▸ DATA

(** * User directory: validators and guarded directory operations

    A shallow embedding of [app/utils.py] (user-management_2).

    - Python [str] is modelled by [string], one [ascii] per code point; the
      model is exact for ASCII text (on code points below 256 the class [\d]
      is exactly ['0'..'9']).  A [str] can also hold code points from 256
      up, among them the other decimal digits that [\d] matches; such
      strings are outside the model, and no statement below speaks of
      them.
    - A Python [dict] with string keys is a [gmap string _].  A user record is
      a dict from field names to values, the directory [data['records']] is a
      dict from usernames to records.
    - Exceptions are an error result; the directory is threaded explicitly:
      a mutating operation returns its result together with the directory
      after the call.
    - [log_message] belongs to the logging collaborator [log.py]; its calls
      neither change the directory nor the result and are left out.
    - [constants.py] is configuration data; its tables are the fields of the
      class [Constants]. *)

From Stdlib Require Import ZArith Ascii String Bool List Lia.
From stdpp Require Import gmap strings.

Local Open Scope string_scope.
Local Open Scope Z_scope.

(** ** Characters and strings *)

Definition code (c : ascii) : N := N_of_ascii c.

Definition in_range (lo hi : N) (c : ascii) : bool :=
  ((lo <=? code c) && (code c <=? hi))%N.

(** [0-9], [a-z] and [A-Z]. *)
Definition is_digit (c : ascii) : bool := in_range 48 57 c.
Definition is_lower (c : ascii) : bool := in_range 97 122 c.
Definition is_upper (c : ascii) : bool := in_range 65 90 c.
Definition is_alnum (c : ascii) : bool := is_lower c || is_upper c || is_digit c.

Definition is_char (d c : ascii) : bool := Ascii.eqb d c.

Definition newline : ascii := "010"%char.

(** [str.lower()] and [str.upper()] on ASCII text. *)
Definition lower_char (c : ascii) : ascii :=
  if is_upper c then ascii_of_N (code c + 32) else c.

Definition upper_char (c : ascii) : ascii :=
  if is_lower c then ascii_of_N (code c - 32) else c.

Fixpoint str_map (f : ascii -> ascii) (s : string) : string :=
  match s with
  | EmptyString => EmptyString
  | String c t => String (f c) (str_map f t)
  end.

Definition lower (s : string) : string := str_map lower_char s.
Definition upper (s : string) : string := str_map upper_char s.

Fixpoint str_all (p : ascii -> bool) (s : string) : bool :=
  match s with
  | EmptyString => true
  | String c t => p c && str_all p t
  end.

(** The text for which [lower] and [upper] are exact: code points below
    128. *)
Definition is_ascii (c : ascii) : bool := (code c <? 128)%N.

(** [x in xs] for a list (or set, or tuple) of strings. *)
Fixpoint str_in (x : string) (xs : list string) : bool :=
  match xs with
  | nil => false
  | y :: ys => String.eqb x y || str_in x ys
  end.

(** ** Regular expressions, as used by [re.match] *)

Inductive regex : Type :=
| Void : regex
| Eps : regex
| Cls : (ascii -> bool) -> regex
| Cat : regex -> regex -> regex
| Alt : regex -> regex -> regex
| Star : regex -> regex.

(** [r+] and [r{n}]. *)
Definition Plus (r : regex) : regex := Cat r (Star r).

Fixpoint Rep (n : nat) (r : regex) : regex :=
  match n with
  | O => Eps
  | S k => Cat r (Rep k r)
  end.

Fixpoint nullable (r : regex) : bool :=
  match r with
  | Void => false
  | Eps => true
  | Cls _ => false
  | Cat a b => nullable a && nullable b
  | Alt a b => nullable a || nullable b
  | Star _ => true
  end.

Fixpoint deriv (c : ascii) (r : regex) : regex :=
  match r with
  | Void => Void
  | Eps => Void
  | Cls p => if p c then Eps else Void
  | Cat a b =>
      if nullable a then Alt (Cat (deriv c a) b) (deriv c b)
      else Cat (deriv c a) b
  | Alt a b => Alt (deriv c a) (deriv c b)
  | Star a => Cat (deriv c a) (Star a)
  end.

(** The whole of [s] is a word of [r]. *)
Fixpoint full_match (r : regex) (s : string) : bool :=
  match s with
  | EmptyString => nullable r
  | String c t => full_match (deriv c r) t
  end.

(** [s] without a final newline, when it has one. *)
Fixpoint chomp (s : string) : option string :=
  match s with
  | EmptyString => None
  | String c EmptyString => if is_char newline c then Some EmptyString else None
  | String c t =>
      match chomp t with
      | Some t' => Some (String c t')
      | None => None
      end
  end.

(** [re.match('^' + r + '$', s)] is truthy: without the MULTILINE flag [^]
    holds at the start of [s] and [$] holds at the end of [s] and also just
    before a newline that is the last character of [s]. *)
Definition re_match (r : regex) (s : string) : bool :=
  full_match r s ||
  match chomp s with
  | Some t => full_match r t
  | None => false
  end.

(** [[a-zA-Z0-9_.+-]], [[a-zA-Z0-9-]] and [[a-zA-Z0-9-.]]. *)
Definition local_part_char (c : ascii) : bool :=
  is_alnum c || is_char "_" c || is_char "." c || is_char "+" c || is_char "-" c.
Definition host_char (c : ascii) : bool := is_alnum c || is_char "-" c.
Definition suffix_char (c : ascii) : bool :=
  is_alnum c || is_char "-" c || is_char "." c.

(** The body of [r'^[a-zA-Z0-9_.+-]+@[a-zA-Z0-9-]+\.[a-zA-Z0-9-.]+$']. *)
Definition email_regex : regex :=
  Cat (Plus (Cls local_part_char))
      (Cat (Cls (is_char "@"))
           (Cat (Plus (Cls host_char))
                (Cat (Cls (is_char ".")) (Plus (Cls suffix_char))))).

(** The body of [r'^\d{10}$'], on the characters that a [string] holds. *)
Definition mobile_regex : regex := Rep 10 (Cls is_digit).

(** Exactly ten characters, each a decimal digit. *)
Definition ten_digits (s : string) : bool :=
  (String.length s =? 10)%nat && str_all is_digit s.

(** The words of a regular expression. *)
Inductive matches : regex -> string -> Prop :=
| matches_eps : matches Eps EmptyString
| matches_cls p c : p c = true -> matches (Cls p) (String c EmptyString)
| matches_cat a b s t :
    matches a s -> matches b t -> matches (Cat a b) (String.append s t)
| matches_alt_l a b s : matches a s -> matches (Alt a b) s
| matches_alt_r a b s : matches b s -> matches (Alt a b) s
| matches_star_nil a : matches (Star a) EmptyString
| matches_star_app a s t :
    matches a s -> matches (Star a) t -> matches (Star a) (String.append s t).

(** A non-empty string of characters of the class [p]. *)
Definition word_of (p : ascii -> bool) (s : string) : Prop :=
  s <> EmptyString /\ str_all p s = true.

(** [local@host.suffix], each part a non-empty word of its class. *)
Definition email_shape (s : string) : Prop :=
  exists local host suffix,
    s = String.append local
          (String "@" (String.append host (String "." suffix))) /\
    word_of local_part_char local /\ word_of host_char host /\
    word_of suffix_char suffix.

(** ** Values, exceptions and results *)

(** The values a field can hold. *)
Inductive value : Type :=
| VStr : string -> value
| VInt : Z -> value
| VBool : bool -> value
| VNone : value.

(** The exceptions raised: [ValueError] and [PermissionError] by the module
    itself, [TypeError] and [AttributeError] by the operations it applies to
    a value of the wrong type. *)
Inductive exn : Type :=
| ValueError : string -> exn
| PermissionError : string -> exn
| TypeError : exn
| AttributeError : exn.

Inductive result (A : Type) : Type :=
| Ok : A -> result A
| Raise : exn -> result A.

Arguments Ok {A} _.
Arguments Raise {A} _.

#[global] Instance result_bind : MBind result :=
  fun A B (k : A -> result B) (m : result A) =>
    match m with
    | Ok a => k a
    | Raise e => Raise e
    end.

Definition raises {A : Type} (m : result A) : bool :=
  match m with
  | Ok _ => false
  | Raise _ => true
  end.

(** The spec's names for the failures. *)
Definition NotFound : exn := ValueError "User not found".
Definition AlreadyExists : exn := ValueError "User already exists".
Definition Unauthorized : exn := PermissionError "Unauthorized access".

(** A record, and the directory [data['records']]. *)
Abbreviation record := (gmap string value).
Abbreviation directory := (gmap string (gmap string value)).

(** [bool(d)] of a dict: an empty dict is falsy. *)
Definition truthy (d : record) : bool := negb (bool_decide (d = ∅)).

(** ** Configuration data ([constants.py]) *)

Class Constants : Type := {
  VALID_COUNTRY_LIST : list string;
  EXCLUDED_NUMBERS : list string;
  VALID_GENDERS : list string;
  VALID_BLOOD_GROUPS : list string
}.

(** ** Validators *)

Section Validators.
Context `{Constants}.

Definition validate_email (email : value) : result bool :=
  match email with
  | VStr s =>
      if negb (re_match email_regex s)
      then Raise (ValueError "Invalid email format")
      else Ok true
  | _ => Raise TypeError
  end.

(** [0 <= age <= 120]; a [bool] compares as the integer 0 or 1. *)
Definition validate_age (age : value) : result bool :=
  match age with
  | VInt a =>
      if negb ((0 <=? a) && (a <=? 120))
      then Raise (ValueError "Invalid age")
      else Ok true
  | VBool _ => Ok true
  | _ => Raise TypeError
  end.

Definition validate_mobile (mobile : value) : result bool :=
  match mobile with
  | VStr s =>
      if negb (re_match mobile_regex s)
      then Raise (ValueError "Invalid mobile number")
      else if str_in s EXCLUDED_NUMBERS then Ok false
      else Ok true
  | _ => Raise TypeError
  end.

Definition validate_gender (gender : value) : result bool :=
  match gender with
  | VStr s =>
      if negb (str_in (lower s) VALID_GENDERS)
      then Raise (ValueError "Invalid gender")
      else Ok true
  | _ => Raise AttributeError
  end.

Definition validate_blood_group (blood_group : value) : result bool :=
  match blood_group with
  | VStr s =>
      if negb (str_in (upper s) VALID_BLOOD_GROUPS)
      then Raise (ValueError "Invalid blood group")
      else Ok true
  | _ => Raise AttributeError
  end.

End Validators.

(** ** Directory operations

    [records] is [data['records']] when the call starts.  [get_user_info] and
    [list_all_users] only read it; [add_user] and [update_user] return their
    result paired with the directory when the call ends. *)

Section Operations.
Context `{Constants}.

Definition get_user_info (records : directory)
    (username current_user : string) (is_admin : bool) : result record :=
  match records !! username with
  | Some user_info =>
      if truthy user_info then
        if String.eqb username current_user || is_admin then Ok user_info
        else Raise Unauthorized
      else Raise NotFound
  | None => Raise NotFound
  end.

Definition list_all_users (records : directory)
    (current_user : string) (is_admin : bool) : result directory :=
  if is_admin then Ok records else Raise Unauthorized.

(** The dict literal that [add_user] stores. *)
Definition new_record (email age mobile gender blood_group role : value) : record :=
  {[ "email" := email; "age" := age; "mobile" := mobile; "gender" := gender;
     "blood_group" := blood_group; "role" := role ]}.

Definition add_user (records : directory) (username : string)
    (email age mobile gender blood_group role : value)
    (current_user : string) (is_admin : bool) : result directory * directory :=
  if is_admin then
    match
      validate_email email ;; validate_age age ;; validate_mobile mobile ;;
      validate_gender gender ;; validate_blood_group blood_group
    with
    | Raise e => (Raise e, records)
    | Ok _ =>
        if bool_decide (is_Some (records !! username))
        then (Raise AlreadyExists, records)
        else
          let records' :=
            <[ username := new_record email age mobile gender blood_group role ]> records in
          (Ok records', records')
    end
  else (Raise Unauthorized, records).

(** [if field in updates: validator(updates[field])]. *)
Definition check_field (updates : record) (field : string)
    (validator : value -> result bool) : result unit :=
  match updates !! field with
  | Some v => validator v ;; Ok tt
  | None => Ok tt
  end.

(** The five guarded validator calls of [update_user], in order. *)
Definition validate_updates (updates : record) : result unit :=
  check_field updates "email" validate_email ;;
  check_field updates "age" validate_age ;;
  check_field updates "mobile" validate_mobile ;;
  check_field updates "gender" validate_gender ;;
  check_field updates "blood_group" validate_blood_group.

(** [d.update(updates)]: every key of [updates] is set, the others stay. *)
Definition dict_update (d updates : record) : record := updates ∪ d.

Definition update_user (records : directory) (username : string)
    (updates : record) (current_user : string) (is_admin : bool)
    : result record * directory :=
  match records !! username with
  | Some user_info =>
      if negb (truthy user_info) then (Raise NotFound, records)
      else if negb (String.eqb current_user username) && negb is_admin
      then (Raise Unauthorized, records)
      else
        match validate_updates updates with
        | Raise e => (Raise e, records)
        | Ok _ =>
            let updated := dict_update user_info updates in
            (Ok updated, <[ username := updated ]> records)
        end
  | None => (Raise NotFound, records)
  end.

---

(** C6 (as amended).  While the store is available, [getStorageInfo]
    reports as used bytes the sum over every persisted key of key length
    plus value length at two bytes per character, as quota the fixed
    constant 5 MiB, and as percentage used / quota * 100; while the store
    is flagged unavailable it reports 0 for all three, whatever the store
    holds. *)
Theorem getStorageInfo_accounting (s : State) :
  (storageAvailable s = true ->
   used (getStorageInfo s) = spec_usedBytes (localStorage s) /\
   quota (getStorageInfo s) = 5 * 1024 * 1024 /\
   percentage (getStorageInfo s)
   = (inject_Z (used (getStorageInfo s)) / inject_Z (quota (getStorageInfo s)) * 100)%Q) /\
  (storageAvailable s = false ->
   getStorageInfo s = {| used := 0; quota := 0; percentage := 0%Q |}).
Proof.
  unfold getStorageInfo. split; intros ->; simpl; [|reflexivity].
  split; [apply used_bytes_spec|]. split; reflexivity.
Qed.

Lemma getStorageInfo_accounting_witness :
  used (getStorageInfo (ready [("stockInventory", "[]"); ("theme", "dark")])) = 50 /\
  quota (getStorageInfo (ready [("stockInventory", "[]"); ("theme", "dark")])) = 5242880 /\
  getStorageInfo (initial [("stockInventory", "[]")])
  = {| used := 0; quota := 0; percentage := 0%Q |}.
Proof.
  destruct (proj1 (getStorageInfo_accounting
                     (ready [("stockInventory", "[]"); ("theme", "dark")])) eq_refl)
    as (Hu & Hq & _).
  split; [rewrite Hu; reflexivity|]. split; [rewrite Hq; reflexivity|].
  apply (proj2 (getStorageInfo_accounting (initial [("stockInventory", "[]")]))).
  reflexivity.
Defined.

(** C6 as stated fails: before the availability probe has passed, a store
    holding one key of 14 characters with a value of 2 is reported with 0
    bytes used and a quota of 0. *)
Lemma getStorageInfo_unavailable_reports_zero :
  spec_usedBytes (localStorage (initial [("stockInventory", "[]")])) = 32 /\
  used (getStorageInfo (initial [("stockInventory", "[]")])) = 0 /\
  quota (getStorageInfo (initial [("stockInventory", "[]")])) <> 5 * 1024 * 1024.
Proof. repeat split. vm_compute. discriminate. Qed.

---

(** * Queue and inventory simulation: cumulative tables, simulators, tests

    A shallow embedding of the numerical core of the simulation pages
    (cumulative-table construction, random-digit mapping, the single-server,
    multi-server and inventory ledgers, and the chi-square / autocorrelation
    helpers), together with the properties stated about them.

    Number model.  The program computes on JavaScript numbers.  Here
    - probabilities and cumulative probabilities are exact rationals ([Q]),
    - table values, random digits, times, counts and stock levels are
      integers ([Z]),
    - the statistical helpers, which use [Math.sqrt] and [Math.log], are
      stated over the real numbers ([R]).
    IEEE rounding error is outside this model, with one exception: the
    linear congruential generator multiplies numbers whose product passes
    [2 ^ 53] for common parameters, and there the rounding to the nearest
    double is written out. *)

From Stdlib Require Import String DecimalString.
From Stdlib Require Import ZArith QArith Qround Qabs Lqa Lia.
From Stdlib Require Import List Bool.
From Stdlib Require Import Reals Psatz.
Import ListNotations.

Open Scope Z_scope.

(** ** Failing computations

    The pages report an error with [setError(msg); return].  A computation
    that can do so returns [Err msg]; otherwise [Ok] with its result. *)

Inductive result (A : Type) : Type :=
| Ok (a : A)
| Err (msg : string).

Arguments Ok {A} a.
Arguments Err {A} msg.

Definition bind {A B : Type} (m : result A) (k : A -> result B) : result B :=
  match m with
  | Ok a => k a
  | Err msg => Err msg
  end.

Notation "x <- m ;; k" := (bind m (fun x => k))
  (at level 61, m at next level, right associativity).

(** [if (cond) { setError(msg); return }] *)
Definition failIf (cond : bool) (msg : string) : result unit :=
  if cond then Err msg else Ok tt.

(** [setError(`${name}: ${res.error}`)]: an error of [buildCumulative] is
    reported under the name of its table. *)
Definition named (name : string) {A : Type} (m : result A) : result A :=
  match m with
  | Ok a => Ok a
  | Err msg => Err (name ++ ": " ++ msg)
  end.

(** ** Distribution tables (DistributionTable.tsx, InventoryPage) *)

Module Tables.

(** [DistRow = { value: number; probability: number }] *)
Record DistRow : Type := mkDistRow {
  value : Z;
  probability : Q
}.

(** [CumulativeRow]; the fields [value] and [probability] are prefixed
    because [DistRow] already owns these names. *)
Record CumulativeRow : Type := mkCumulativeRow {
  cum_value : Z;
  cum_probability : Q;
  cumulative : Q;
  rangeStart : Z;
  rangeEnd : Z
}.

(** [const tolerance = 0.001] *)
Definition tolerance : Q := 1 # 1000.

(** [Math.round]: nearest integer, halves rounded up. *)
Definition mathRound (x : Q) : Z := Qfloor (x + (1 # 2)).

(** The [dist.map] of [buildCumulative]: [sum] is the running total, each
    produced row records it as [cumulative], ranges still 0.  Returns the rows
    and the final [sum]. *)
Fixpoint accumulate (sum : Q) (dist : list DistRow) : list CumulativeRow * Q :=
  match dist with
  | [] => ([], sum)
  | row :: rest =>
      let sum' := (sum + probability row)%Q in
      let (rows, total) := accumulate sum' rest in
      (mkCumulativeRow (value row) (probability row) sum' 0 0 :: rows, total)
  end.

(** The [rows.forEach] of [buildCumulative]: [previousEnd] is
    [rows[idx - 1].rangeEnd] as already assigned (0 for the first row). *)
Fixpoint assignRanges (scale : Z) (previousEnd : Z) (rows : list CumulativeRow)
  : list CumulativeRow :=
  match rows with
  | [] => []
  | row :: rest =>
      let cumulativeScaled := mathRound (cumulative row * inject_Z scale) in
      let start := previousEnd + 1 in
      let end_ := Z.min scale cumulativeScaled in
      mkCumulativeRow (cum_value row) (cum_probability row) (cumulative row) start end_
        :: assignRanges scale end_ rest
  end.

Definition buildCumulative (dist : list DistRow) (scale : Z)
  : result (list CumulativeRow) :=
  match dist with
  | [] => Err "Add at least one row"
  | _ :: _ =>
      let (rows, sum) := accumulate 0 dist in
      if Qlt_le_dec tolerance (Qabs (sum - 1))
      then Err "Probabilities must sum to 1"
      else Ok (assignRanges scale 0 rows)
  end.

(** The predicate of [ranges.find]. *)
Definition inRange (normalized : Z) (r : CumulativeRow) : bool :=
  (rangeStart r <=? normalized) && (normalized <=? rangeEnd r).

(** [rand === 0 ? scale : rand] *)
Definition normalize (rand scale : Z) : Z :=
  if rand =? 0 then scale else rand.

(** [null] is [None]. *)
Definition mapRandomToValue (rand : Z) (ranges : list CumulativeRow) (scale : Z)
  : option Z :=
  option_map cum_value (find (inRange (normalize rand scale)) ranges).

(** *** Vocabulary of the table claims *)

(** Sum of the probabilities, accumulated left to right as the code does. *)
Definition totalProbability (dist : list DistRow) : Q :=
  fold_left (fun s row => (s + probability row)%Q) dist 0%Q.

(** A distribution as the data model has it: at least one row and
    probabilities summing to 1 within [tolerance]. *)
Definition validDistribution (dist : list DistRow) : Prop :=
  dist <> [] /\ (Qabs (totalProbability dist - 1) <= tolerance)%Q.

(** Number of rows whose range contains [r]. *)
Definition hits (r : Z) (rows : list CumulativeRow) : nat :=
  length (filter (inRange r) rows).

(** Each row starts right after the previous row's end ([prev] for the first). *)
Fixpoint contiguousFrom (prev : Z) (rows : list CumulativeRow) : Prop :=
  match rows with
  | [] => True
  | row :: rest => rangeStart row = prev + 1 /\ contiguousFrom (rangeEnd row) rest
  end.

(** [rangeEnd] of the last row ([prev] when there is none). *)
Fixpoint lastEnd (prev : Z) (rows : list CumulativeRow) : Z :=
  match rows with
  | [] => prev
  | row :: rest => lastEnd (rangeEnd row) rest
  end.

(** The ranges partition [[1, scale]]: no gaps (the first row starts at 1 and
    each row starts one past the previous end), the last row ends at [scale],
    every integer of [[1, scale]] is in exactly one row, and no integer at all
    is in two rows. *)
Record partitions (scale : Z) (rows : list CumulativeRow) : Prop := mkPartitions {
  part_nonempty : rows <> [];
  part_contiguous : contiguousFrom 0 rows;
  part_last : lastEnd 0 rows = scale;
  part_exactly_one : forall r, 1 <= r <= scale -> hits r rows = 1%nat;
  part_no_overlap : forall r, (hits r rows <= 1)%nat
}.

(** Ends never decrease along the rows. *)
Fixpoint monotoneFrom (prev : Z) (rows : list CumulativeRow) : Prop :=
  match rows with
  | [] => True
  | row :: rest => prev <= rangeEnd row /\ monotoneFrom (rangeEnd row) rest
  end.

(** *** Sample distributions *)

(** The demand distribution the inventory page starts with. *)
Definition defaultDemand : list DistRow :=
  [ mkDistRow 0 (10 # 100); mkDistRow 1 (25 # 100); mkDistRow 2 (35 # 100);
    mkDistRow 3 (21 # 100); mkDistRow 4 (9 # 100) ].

▸ GOAL OF THE EXERCISE
Go through the listing above and work out how many lines contain the string "when". Reply with the number alone.

▸ TASK SOLUTION
4